After losing consecutive games to losing teams while playing uninspired basketball, the Wizards (7-28) look exactly like what their record says they are: the worst team in the Eastern Conference.

Upset over a fourth-quarter traveling call that went against Nick Young or perhaps just deciding that he'd seen enough, interim coach Ed Tapscott came onto the court and earned his first ejection since taking over for Eddie Jordan on Nov. 25.

Behind Young, who finished with a career-high 28 points on 12-for-15 shooting, the Wizards made a push to draw as close as seven with just less than three minutes to play. But as has been the case all season, that couldn't make up for 3 1/2 quarters of lousy basketball.

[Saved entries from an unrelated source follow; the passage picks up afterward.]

Record quiet (s : Sys) : Prop := {
  quiet_running : Forall calm (running s);
  quiet_webcash : s_webcash s = always_unspent;
  quiet_written : never_settled (written s);
}.

(** A wired answer is one of a world where nothing is spent, and keeps it so. *)
Lemma answers_quiet s {X} (r : Req X) x s' :
  quiet s -> ~ settles r -> answers s r x s' ->
  unspent_world r x /\ harmless (Exchange r x) /\ quiet s' /\ running s' = running s.
Proof.
  intros [Hrun Hw Hwr] Hns. destruct r; simpl; try (intros ->; by repeat split).
  - intros [Hx ->]. split; [|by repeat split]. intros tx E. unfold never_settled in Hwr.
    rewrite Forall_forall in Hwr. by apply Hwr, Hx.
  - intros ->. split; [done|]. split; [by split|]. split; [|done]. split; simpl; [done|done|by constructor].
  - rewrite Hw. simpl. intros [-> ->]. by repeat split.
  - intros [-> ->]. by repeat split.
  - intros [-> ->]. by repeat split.
  - intros [-> ->]. by repeat split.
Qed.

(** C27: However it is built and configured, the binary is wired with a webcash
    client that reports every hash unspent and with an RGB client that keeps its
    records in memory; and so, from rows none of which is settled, with any
    store, signer, verifier and push provider and however requests interleave, it
    never signs a settlement, never
    releases one and never writes a settled row. *)
Theorem binary_never_settles f env b rows K trace s :
  main f env = Ok b -> never_settled rows ->
  runs K (b_orch b) (booted b rows) trace s ->
  b_webcash b = always_unspent /\ b_rgb b = MockRgb_new /\
  Forall harmless trace /\ never_settled (written s).
Proof.
  intros Hm Hrows Hr. destruct (main_wiring f env b Hm) as (_ & Hw & Hg & _).
  assert (quiet s /\ Forall harmless trace) as [[_ _ Hq] Ht]; [|done].
  induction Hr as [|trace s h Hr [IH Ht]|trace s s' i X r k x Hr [IH Ht] Hi Ha].
  - by repeat split.
  - split; [|done]. destruct IH. split; simpl; [|done..]. apply Forall_app. split; [done|].
    apply Forall_singleton, calm_http.
  - pose proof (quiet_running s IH) as Hrun. rewrite Forall_lookup in Hrun.
    destruct (Hrun i _ Hi) as [Hns Hk].
    destruct (answers_quiet s r x s' IH Hns Ha) as (Hx & Hh & [Hr' Hw' Hwr] & _).
    split; [|by apply Forall_app; split; [|apply Forall_singleton]].
    split; simpl; [|done..]. apply Forall_insert; [done|]. by apply Hk.
Qed.
End Running.
(* ===== verification/Sha256.v ===== *)
(** * SHA-256 and the GPU kernels

    The reference: SHA-256 as FIPS 180-4 defines it, its constants computed from
    the primes.  The kernels: the WGSL shader of
    [crates/server/src/compute/wgpu_compute.rs] and the CUDA kernels of
    [cuda.rs], whose rolling schedule of sixteen words is proved to compute the
    reference. *)
From S2P Require Import Prelude External Mining.

Definition u32_add (a b : Z) : Z := (a + b) mod 2 ^ 32.
Definition u32_mul (a b : Z) : Z := (a * b) mod 2 ^ 32.
Definition u32_ones : Z := 2 ^ 32 - 1.
Definition word (x : Z) : Prop := 0 <= x < 2 ^ 32.

(** ** The reference *)

(** Section 3.2 and 4.1.2. *)
Definition rotr (n x : Z) : Z := Z.lor (Z.shiftr x n) (Z.shiftl x (32 - n) mod 2 ^ 32).
Definition Ch (x y z : Z) : Z := Z.lxor (Z.land x y) (Z.land (Z.lxor x u32_ones) z).
Definition Maj (x y z : Z) : Z := Z.lxor (Z.lxor (Z.land x y) (Z.land x z)) (Z.land y z).
Definition Sigma0 (x : Z) : Z := Z.lxor (Z.lxor (rotr 2 x) (rotr 13 x)) (rotr 22 x).
Definition Sigma1 (x : Z) : Z := Z.lxor (Z.lxor (rotr 6 x) (rotr 11 x)) (rotr 25 x).
Definition sigma0 (x : Z) : Z := Z.lxor (Z.lxor (rotr 7 x) (rotr 18 x)) (Z.shiftr x 3).
Definition sigma1 (x : Z) : Z := Z.lxor (Z.lxor (rotr 17 x) (rotr 19 x)) (Z.shiftr x 10).

(** Sections 4.2.2 and 5.3.3: the first 32 bits of the fractional parts of the
    cube roots of the first 64 primes, and of the square roots of the first 8. *)
Definition is_prime (n : nat) : bool :=
  (2 <=? n)%nat && forallb (fun d => negb (n mod d =? 0)%nat) (seq 2 (n - 2)).
Definition primes : list Z := Z.of_nat <$> List.filter is_prime (seq 2 310).

Fixpoint icbrt (bits : nat) (x r : Z) : Z :=
  match bits with
  | O => r
  | S b => let r' := r + 2 ^ Z.of_nat b in icbrt b x (if r' * r' * r' <=? x then r' else r)
  end.

Definition K_fips : list Z := map (fun p => icbrt 40 (p * 2 ^ 96) 0 mod 2 ^ 32) primes.
Definition H_fips : list Z := map (fun p => Z.sqrt (p * 2 ^ 64) mod 2 ^ 32) (take 8 primes).

(** Section 6.2.2. *)
Record Vars := { va : Z; vb : Z; vc : Z; vd : Z; ve : Z; vf : Z; vg : Z; vh : Z }.

Definition next_word (ws : list Z) : Z :=
  let t := length ws in
  (sigma1 (ws !!! (t - 2)%nat) + ws !!! (t - 7)%nat + sigma0 (ws !!! (t - 15)%nat) + ws !!! (t - 16)%nat)
    mod 2 ^ 32.

Definition schedule (m : list Z) : list Z := Nat.iter 48 (fun ws => ws ++ [next_word ws]) m.

Definition round (k w : Z) (v : Vars) : Vars :=
  let T1 := (vh v + Sigma1 (ve v) + Ch (ve v) (vf v) (vg v) + k + w) mod 2 ^ 32 in
  let T2 := (Sigma0 (va v) + Maj (va v) (vb v) (vc v)) mod 2 ^ 32 in
  {| va := (T1 + T2) mod 2 ^ 32; vb := va v; vc := vb v; vd := vc v;
     ve := (vd v + T1) mod 2 ^ 32; vf := ve v; vg := vf v; vh := vg v |}.

Definition vars_add (h v : Vars) : Vars :=
  {| va := u32_add (va h) (va v); vb := u32_add (vb h) (vb v); vc := u32_add (vc h) (vc v);
     vd := u32_add (vd h) (vd v); ve := u32_add (ve h) (ve v); vf := u32_add (vf h) (vf v);
     vg := u32_add (vg h) (vg v); vh := u32_add (vh h) (vh v) |}.

Definition rounds (K W : list Z) (v : Vars) : Vars :=
  foldl (fun v t => round (K !!! t) (W !!! t) v) v (seq 0 64).

Definition compress (h : Vars) (m : list Z) : Vars := vars_add h (rounds K_fips (schedule m) h).

Definition vars_of (l : list Z) : Vars :=
  {| va := l !!! 0%nat; vb := l !!! 1%nat; vc := l !!! 2%nat; vd := l !!! 3%nat;
     ve := l !!! 4%nat; vf := l !!! 5%nat; vg := l !!! 6%nat; vh := l !!! 7%nat |}.
Definition words_of (v : Vars) : list Z := [va v; vb v; vc v; vd v; ve v; vf v; vg v; vh v].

The kill shot came when Drew Gooden followed a missed three-pointer by Ben Gordon with an offensive rebound and layup to give Chicago a 93-83 lead with 1 minute 26 seconds to play. Gooden was not boxed out.

The bigger issue was that the Wizards came out flat and trailed 30-16 after the first quarter.

"We got off to a bad start, which has been far too much of a pattern for us, and to our credit, guys hang in there and fight and make a run to get it back but the refrain is getting tiresome about falling behind and making a noble comeback and just falling short," Tapscott said. "That, after a while, is just another bad habit."

All-star forwards Caron Butler and Antawn Jamison combined to make five of 20 shots and score 14 points. Butler's two points on 1-for-8 shooting were a season-low.

"I think that's my worst game ever," said Butler, who was blanketed by Bulls guard Thabo Sefolosha in the first half. "In my life."

Gordon led the Bulls with 22 points and former Wizard Larry Hughes scored 17 off the bench. Chicago connected on nine of 19 three-pointers and held a 13-2 edge in second-chance points.

The Wizards trailed 52-34 at halftime after failing to attempt a single free throw, but that was less a reflection of the job done by referees Bob Delaney, Curtis Blair and Violet Palmer than an indication that the passive Wizards were too reliant on jump shots and played with a general lack of aggression.